[DIRECTIONS] The entries below must be repeated exactly. None may be skipped.

[INFORMATION GIVEN]
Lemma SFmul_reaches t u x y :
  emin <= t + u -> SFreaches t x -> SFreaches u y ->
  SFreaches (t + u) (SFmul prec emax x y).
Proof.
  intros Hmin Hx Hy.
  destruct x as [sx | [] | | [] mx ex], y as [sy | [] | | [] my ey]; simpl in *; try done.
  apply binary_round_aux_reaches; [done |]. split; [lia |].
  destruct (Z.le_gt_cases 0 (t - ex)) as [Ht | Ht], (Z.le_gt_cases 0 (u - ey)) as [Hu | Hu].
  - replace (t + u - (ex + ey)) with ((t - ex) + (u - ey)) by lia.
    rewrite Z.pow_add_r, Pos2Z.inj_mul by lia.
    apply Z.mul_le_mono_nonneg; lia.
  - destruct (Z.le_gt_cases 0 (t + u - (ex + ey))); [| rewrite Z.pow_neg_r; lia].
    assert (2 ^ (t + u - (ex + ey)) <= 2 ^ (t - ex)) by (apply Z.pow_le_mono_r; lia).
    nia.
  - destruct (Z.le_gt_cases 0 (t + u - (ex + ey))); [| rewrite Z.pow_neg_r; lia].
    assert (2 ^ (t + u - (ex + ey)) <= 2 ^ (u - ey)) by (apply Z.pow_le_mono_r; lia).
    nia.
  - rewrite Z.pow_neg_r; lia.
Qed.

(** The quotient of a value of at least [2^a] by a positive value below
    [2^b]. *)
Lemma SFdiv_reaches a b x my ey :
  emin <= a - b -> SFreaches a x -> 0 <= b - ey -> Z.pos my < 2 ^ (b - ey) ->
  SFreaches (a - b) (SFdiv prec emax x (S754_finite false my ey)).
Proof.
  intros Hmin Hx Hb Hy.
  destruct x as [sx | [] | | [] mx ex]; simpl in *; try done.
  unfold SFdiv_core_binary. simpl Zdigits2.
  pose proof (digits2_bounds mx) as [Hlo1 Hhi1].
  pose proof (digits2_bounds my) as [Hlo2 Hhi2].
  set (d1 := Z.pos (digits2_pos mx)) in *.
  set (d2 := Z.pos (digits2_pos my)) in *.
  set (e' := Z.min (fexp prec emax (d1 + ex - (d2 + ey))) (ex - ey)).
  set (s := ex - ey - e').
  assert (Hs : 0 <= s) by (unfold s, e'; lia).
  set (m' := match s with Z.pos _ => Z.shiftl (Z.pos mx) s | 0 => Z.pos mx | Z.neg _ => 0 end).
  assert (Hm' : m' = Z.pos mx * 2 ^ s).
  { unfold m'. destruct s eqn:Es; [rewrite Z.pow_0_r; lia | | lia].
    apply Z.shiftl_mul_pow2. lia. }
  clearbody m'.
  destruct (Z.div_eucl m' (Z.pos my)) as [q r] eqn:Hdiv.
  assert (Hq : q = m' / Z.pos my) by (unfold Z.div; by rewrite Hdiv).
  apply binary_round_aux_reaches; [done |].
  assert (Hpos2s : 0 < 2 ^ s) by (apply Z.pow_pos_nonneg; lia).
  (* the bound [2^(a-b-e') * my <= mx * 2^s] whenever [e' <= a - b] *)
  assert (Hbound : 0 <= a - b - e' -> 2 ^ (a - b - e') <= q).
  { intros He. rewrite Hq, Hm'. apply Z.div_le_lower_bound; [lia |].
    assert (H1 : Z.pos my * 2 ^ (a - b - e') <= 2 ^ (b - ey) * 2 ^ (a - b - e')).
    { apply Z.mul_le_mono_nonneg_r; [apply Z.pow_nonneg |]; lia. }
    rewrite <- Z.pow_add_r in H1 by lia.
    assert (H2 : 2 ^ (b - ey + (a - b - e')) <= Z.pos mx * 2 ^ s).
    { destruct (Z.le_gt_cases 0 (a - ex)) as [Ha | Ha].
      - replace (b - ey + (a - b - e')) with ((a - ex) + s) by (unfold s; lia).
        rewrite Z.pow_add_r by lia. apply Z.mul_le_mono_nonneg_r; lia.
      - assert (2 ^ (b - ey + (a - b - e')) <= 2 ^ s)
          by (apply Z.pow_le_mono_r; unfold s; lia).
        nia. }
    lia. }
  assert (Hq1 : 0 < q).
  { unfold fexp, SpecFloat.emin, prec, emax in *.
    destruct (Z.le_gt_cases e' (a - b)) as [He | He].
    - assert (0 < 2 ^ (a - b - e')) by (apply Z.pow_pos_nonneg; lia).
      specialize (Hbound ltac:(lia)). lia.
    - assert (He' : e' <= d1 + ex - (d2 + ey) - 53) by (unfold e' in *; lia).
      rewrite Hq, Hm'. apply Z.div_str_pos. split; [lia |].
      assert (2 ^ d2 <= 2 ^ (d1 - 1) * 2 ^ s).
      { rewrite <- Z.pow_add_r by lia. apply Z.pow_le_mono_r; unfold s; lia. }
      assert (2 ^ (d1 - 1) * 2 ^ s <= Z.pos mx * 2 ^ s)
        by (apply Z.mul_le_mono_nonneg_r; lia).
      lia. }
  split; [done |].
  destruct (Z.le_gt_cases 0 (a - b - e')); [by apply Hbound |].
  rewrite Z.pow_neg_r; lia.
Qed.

[TASK OUTPUT]
Lemma SFmul_reaches t u x y :
  emin <= t + u -> SFreaches t x -> SFreaches u y ->
  SFreaches (t + u) (SFmul prec emax x y).
Proof.
  intros Hmin Hx Hy.
  destruct x as [sx | [] | | [] mx ex], y as [sy | [] | | [] my ey]; simpl in *; try done.
  apply binary_round_aux_reaches; [done |]. split; [lia |].
  destruct (Z.le_gt_cases 0 (t - ex)) as [Ht | Ht], (Z.le_gt_cases 0 (u - ey)) as [Hu | Hu].
  - replace (t + u - (ex + ey)) with ((t - ex) + (u - ey)) by lia.
    rewrite Z.pow_add_r, Pos2Z.inj_mul by lia.
    apply Z.mul_le_mono_nonneg; lia.
  - destruct (Z.le_gt_cases 0 (t + u - (ex + ey))); [| rewrite Z.pow_neg_r; lia].
    assert (2 ^ (t + u - (ex + ey)) <= 2 ^ (t - ex)) by (apply Z.pow_le_mono_r; lia).
    nia.
  - destruct (Z.le_gt_cases 0 (t + u - (ex + ey))); [| rewrite Z.pow_neg_r; lia].
    assert (2 ^ (t + u - (ex + ey)) <= 2 ^ (u - ey)) by (apply Z.pow_le_mono_r; lia).
    nia.
  - rewrite Z.pow_neg_r; lia.
Qed.

(** The quotient of a value of at least [2^a] by a positive value below
    [2^b]. *)
Lemma SFdiv_reaches a b x my ey :
  emin <= a - b -> SFreaches a x -> 0 <= b - ey -> Z.pos my < 2 ^ (b - ey) ->
  SFreaches (a - b) (SFdiv prec emax x (S754_finite false my ey)).
Proof.
  intros Hmin Hx Hb Hy.
  destruct x as [sx | [] | | [] mx ex]; simpl in *; try done.
  unfold SFdiv_core_binary. simpl Zdigits2.
  pose proof (digits2_bounds mx) as [Hlo1 Hhi1].
  pose proof (digits2_bounds my) as [Hlo2 Hhi2].
  set (d1 := Z.pos (digits2_pos mx)) in *.
  set (d2 := Z.pos (digits2_pos my)) in *.
  set (e' := Z.min (fexp prec emax (d1 + ex - (d2 + ey))) (ex - ey)).
  set (s := ex - ey - e').
  assert (Hs : 0 <= s) by (unfold s, e'; lia).
  set (m' := match s with Z.pos _ => Z.shiftl (Z.pos mx) s | 0 => Z.pos mx | Z.neg _ => 0 end).
  assert (Hm' : m' = Z.pos mx * 2 ^ s).
  { unfold m'. destruct s eqn:Es; [rewrite Z.pow_0_r; lia | | lia].
    apply Z.shiftl_mul_pow2. lia. }
  clearbody m'.
  destruct (Z.div_eucl m' (Z.pos my)) as [q r] eqn:Hdiv.
  assert (Hq : q = m' / Z.pos my) by (unfold Z.div; by rewrite Hdiv).
  apply binary_round_aux_reaches; [done |].
  assert (Hpos2s : 0 < 2 ^ s) by (apply Z.pow_pos_nonneg; lia).
  (* the bound [2^(a-b-e') * my <= mx * 2^s] whenever [e' <= a - b] *)
  assert (Hbound : 0 <= a - b - e' -> 2 ^ (a - b - e') <= q).
  { intros He. rewrite Hq, Hm'. apply Z.div_le_lower_bound; [lia |].
    assert (H1 : Z.pos my * 2 ^ (a - b - e') <= 2 ^ (b - ey) * 2 ^ (a - b - e')).
    { apply Z.mul_le_mono_nonneg_r; [apply Z.pow_nonneg |]; lia. }
    rewrite <- Z.pow_add_r in H1 by lia.
    assert (H2 : 2 ^ (b - ey + (a - b - e')) <= Z.pos mx * 2 ^ s).
    { destruct (Z.le_gt_cases 0 (a - ex)) as [Ha | Ha].
      - replace (b - ey + (a - b - e')) with ((a - ex) + s) by (unfold s; lia).
        rewrite Z.pow_add_r by lia. apply Z.mul_le_mono_nonneg_r; lia.
      - assert (2 ^ (b - ey + (a - b - e')) <= 2 ^ s)
          by (apply Z.pow_le_mono_r; unfold s; lia).
        nia. }
    lia. }
  assert (Hq1 : 0 < q).
  { unfold fexp, SpecFloat.emin, prec, emax in *.
    destruct (Z.le_gt_cases e' (a - b)) as [He | He].
    - assert (0 < 2 ^ (a - b - e')) by (apply Z.pow_pos_nonneg; lia).
      specialize (Hbound ltac:(lia)). lia.
    - assert (He' : e' <= d1 + ex - (d2 + ey) - 53) by (unfold e' in *; lia).
      rewrite Hq, Hm'. apply Z.div_str_pos. split; [lia |].
      assert (2 ^ d2 <= 2 ^ (d1 - 1) * 2 ^ s).
      { rewrite <- Z.pow_add_r by lia. apply Z.pow_le_mono_r; unfold s; lia. }
      assert (2 ^ (d1 - 1) * 2 ^ s <= Z.pos mx * 2 ^ s)
        by (apply Z.mul_le_mono_nonneg_r; lia).
      lia. }
  split; [done |].
  destruct (Z.le_gt_cases 0 (a - b - e')); [by apply Hbound |].
  rewrite Z.pow_neg_r; lia.
Qed.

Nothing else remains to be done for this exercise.